Copy each line below that includes "EntryKind".

DATASET RECORDS: Begin

(* ===== verification/FsObject.v ===== *)
(** * Content-addressed filesystem objects

    [fsobj-hash/src/node.rs], [hash.rs] and the node-level entry points of
    [lib.rs]: the tree of a filesystem object and its [ObjectHash]. *)

From S2P Require Import Prelude Errors Hash.

(** [EntryKind] ([error.rs]). *)
Inductive EntryKind := KFile | KDirectory | KSymlink.

#[export] Instance EntryKind_eq_dec : EqDecision EntryKind.
Proof. solve_decision. Defined.

Record FileNode := mkFileNode {
  executable : bool;
  content_hash : bytes;
  size : u64;
}.

(** [Node]; a [DirectoryEntry] is a [(name, node)] pair. *)
Inductive Node :=
| NFile (file : FileNode)
| NDirectory (entries : list (bytes * Node))
| NSymlink (target : bytes).

Definition node_kind (n : Node) : EntryKind :=
  match n with
  | NFile _ => KFile
  | NDirectory _ => KDirectory
  | NSymlink _ => KSymlink
  end.

Definition FILE_TAG : bytes := lit "fsobj:file:v1" ++ [0]%Z.
Definition DIR_TAG : bytes := lit "fsobj:dir:v1" ++ [0]%Z.
Definition SYMLINK_TAG : bytes := lit "fsobj:symlink:v1" ++ [0]%Z.

Definition kind_byte (k : EntryKind) : u8 :=
  match k with KFile => 102 | KDirectory => 100 | KSymlink => 108 end.

(** A [DirectoryHashEntry]. *)
Record DirectoryHashEntry := mkDirectoryHashEntry {
  he_kind : EntryKind;
  he_name : bytes;
  he_hash : bytes;
}.

(** A [LeafIndexEntry]. *)
Record LeafIndexEntry := mkLeafIndexEntry {
  leaf_path : bytes;
  leaf_kind : EntryKind;
  leaf_hash : bytes;
}.

Section Hashing.
Context `{Sha256Api}.

(** The successive [hasher.update] calls append to the hashed message. *)
Definition file_message (file : FileNode) : bytes :=
  FILE_TAG ++ [if executable file then 1 else 0]%Z ++ be_bytes 8 (size file)
  ++ content_hash file.

Definition hash_file (file : FileNode) : bytes :=
  if negb (executable file) then content_hash file
  else sha256 (file_message file).

Definition symlink_message (target : bytes) : bytes :=
  SYMLINK_TAG ++ be_bytes 8 (len target) ++ target.

Definition hash_symlink (target : bytes) : bytes := sha256 (symlink_message target).

(** The bytes one directory entry contributes. *)
Definition entry_message (kind : EntryKind) (name hash : bytes) : bytes :=
  [kind_byte kind] ++ be_bytes 8 (len name) ++ name ++ hash.

Fixpoint hash_node (node : Node) : bytes :=
  match node with
  | NFile file => hash_file file
  | NDirectory entries =>
      sha256 (DIR_TAG ++
        flat_map (fun entry =>
          entry_message (node_kind entry.2) entry.1 (hash_node entry.2)) entries)
  | NSymlink target => hash_symlink target
  end.

Definition hash_directory_entry (entry : bytes * Node) : bytes :=
  entry_message (node_kind entry.2) entry.1 (hash_node entry.2).

Definition hash_directory (entries : list (bytes * Node)) : bytes :=
  sha256 (DIR_TAG ++ flat_map hash_directory_entry entries).

Definition hash_directory_entries (entries : list DirectoryHashEntry) : bytes :=
  sha256 (DIR_TAG ++
    flat_map (fun e => entry_message (he_kind e) (he_name e) (he_hash e)) entries).

Definition sha256_bytes (b : bytes) : bytes := sha256 b.

(** ** [lib.rs] *)

Definition hash_file_node (executable : bool) (size : u64) (content_hash : bytes) : bytes :=
  hash_file (mkFileNode executable content_hash size).

Definition hash_file_bytes (executable : bool) (b : bytes) : bytes :=
  hash_file_node executable (len b) (sha256_bytes b).

Definition hash_symlink_node (target : bytes) : bytes := hash_symlink target.

(** [DirectoryEntryHash] has the fields of [DirectoryHashEntry]; the entries
    are stably sorted by name. *)
Definition hash_directory_node (entries : list DirectoryHashEntry) : bytes :=
  hash_directory_entries (sort_by he_name entries).

Definition hash_fs_tree_object_from_hashes (manifest_file_hash root_hash : bytes) : bytes :=
  hash_directory_node
    [mkDirectoryHashEntry KFile (lit "manifest.jsonl") manifest_file_hash;
     mkDirectoryHashEntry KDirectory (lit "root") root_hash].

Definition content_file (content : bytes) : Node :=
  NFile (mkFileNode false (sha256_bytes content) (len content)).

(** [hash_fs_tree_object_with_extra_files]; [root] is the outcome of
    [load_directory_path(root_dir)]. *)
Definition hash_fs_tree_object_with_extra_files {E : Type} (manifest_bytes : bytes)
    (root : result E Node) (extra_files : list (bytes * bytes)) : result E bytes :=
  root <- root ;;
  let entries :=
    [(lit "manifest.jsonl", content_file manifest_bytes); (lit "root", root)]
    ++ map (fun '(name, content) => (name, content_file content)) extra_files in
  Ok (hash_node (NDirectory (sort_by fst entries))).

Definition hash_fs_tree_object {E : Type} (manifest_bytes : bytes) (root : result E Node)
  : result E bytes :=
  hash_fs_tree_object_with_extra_files manifest_bytes root [].

(** [collect_leaf_index]: [path] is the shared path buffer, extended before
    the recursive call and truncated after it; [acc] is the output vector. *)
Fixpoint collect_leaf_index (node : Node) (path : bytes) (acc : list LeafIndexEntry)
  : bytes * list LeafIndexEntry :=
  match node with
  | NFile _ | NSymlink _ =>
      (path, acc ++ [mkLeafIndexEntry path (node_kind node) (hash_node node)])
  | NDirectory entries =>
      fold_left (fun '(path, acc) entry =>
        let original_len := length path in
        let path := if negb (bool_decide (path = [])) then path ++ [47]%Z else path in
        let path := path ++ entry.1 in
        let '(path, acc) := collect_leaf_index entry.2 path acc in
        (take original_len path, acc)) entries (path, acc)
  end.
End Hashing.

(** ** Induction over nodes *)

Lemma Node_nested_ind (P : Node -> Prop) :
  (forall f, P (NFile f)) -> (forall t, P (NSymlink t)) ->
  (forall es, Forall (fun e => P e.2) es -> P (NDirectory es)) -> forall n, P n.
Proof.
  intros Hf Hs Hd. fix IH 1. intros [f|es|t]; [apply Hf| |apply Hs]. apply Hd.
  induction es as [|[name n] es IHes]; constructor; [apply IH|apply IHes].
Qed.

Lemma starts_with_app p l : starts_with p (p ++ l) = true.
Proof.
  unfold starts_with. enough (strip_prefix p (p ++ l) = Some l) as -> by reflexivity.
  induction p as [|x p IH]; [reflexivity|]. simpl. by rewrite Z.eqb_refl.
Qed.

Section HashFacts.
Context `{Sha256Api}.

Lemma hash_node_directory es : hash_node (NDirectory es) = hash_directory es.
Proof. reflexivity. Qed.

(** The recursive hash and the hash assembled from known child hashes agree. *)
Lemma hash_directory_as_entries es :
  hash_directory es =
  hash_directory_entries
    (map (fun e => mkDirectoryHashEntry (node_kind e.2) e.1 (hash_node e.2)) es).
Proof.
  unfold hash_directory, hash_directory_entries. do 2 f_equal.
  induction es as [|e es IH]; [reflexivity|]. cbn [map flat_map]. by rewrite IH.
Qed.

(** File contents that begin with one of the structural tags. *)
Definition tagged (c : bytes) : bool :=
  starts_with FILE_TAG c || starts_with DIR_TAG c || starts_with SYMLINK_TAG c.

Variable M : bytes -> Prop.

(** Nodes read from real contents: digests are those of the contents, lengths
    fit their fields, no plain file starts with a structural tag, and every
    message that is hashed on the way is in [M]. *)
Inductive honest : Node -> Prop :=
| honest_file f c :
    content_hash f = sha256 c -> size f = len c -> is_u64 (len c) -> M c ->
    (executable f = true -> M (file_message f)) ->
    (executable f = false -> tagged c = false) -> honest (NFile f)
| honest_symlink t : is_u64 (len t) -> M (symlink_message t) -> honest (NSymlink t)
| honest_directory es :
    Forall (fun e => is_u64 (len e.1) /\ honest e.2) es ->
    M (DIR_TAG ++ flat_map hash_directory_entry es) -> honest (NDirectory es).

Lemma length_hash_node n : honest n -> length (hash_node n) = 32%nat.
Proof.
  destruct 1 as [f c Hc _ _ _ _ _|t _|es _]; cbn [hash_node]; [|apply sha256_wf..].
  unfold hash_file. destruct (executable f); simpl; [apply sha256_wf|]. rewrite Hc. apply sha256_wf.
Qed.

Lemma entry_message_inj k1 n1 h1 r1 k2 n2 h2 r2 :
  is_u64 (len n1) -> is_u64 (len n2) -> length h1 = length h2 ->
  entry_message k1 n1 h1 ++ r1 = entry_message k2 n2 h2 ++ r2 ->
  k1 = k2 /\ n1 = n2 /\ h1 = h2 /\ r1 = r2.
Proof.
  intros Hn1 Hn2 Hh. unfold entry_message. rewrite <- !app_assoc.
  intros [Ek E]%app_inj_1; [|reflexivity].
  assert (k1 = k2) as -> by (by destruct k1, k2).
  apply app_inj_1 in E as [El E]; [|by rewrite !length_be_bytes].
  apply be_bytes_inj in El; [|done|done]. unfold len in El.
  apply app_inj_1 in E as [-> E]; [|lia]. apply app_inj_1 in E as [-> E]; [|assumption]. done.
Qed.

(** Equal directory messages have the same names, kinds and child hashes. *)
Lemma entries_message_inj es1 es2 :
  Forall (fun e => is_u64 (len e.1) /\ honest e.2) es1 ->
  Forall (fun e => is_u64 (len e.1) /\ honest e.2) es2 ->
  flat_map hash_directory_entry es1 = flat_map hash_directory_entry es2 ->
  Forall2 (fun e1 e2 => e1.1 = e2.1 /\ node_kind e1.2 = node_kind e2.2
                        /\ hash_node e1.2 = hash_node e2.2) es1 es2.
Proof.
  intros H1. revert es2. induction H1 as [|e1 es1 [Hn1 Hh1] H1 IH];
    intros es2 H2; destruct H2 as [|e2 es2 [Hn2 Hh2] H2]; cbn [flat_map]; [constructor|done..|].
  intros E. unfold hash_directory_entry at 1 3 in E.
  apply entry_message_inj in E as (Hk & Hn & Hh & E);
    [|done|done|by rewrite !length_hash_node].
  constructor; [done|]. by apply IH.
Qed.

Hypothesis HM : collision_free M.

Lemma hash_file_inj f1 f2 :
  honest (NFile f1) -> honest (NFile f2) -> hash_file f1 = hash_file f2 -> f1 = f2.
Proof.
  intros H1 H2. inversion_clear H1 as [? c1 Hc1 Hs1 Hu1 Hi1 Hx1 Ht1| |].
  inversion_clear H2 as [? c2 Hc2 Hs2 Hu2 Hi2 Hx2 Ht2| |].
  destruct f1 as [x1 h1 s1], f2 as [x2 h2 s2]. unfold hash_file. simpl in *. subst h1 h2 s1 s2.
  destruct x1, x2; simpl; intros E%HM; auto.
  - unfold file_message in E. cbn [executable size content_hash] in E.
    do 2 (apply app_inj_1 in E as [_ E]; [|reflexivity]).
    apply app_inj_1 in E as [Es E]; [|by rewrite !length_be_bytes].
    apply be_bytes_inj in Es; [|done|done]. congruence.
  - specialize (Ht2 eq_refl). unfold tagged in Ht2. rewrite <- E in Ht2.
    unfold file_message in Ht2. by rewrite starts_with_app in Ht2.
  - specialize (Ht1 eq_refl). unfold tagged in Ht1. rewrite E in Ht1.
    unfold file_message in Ht1. by rewrite starts_with_app in Ht1.
  - by rewrite E.
Qed.

(** A message that starts with a tag is not the content of an honest plain
    file, and not the message of a file of any kind. *)
Lemma hash_file_vs_tagged f m :
  honest (NFile f) -> M m -> tagged m = true -> starts_with FILE_TAG m = false ->
  hash_file f <> sha256 m.
Proof.
  intros Hf Hi Hm Hnf. inversion_clear Hf as [? c Hc Hs Hu Hic Hx Ht| |]. unfold hash_file.
  destruct (executable f); simpl.
  - intros <-%HM; [|auto..]. unfold file_message in Hnf. by rewrite starts_with_app in Hnf.
  - rewrite Hc. intros <-%HM; [|auto..]. by rewrite Ht in Hm.
Qed.

Lemma dir_message_tagged x : tagged (DIR_TAG ++ x) = true /\ starts_with FILE_TAG (DIR_TAG ++ x) = false.
Proof.
  split; [|reflexivity]. unfold tagged. rewrite starts_with_app. by rewrite orb_true_r.
Qed.

Lemma symlink_message_tagged t :
  tagged (symlink_message t) = true /\ starts_with FILE_TAG (symlink_message t) = false.
Proof.
  split; [|reflexivity]. unfold tagged, symlink_message. rewrite starts_with_app. by rewrite !orb_true_r.
Qed.

Lemma dir_vs_symlink x t :
  M (DIR_TAG ++ x) -> M (symlink_message t) -> sha256 (DIR_TAG ++ x) <> hash_symlink t.
Proof. by intros H1 H2 E%HM. Qed.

DATASET RECORDS: End

- COMPLETED EXERCISE -
(** [EntryKind] ([error.rs]). *)
Inductive EntryKind := KFile | KDirectory | KSymlink.
#[export] Instance EntryKind_eq_dec : EqDecision EntryKind.
Definition node_kind (n : Node) : EntryKind :=
Definition kind_byte (k : EntryKind) : u8 :=
  he_kind : EntryKind;
  leaf_kind : EntryKind;
Definition entry_message (kind : EntryKind) (name hash : bytes) : bytes :=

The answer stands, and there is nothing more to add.